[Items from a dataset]
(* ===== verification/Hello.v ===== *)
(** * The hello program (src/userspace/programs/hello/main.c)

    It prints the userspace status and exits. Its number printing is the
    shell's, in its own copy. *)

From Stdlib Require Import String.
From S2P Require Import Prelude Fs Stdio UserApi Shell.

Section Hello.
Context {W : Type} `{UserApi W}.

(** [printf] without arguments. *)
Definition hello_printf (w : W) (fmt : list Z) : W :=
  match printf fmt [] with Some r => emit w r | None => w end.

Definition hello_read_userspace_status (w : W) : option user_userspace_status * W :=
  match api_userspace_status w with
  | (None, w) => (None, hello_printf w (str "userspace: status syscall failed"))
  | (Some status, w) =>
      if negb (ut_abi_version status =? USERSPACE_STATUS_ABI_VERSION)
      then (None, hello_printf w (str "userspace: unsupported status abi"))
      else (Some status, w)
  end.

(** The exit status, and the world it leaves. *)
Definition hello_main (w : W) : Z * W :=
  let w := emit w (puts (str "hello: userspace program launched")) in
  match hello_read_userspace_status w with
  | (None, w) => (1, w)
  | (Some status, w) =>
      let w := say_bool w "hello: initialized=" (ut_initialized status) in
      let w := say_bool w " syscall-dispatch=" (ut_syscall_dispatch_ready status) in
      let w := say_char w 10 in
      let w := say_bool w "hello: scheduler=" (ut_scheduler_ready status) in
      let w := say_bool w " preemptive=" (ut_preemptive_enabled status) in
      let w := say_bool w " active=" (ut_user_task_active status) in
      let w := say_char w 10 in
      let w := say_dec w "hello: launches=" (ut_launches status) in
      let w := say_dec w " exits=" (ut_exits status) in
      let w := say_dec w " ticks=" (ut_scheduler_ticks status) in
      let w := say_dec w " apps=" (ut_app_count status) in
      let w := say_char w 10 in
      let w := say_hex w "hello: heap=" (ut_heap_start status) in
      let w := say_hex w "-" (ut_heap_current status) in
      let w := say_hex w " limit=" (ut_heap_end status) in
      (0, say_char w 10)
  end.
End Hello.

Task directions: Return each line of the data where the word "syscall" appears.

Task response:
  | (None, w) => (None, hello_printf w (str "userspace: status syscall failed"))
      let w := say_bool w " syscall-dispatch=" (ut_syscall_dispatch_ready status) in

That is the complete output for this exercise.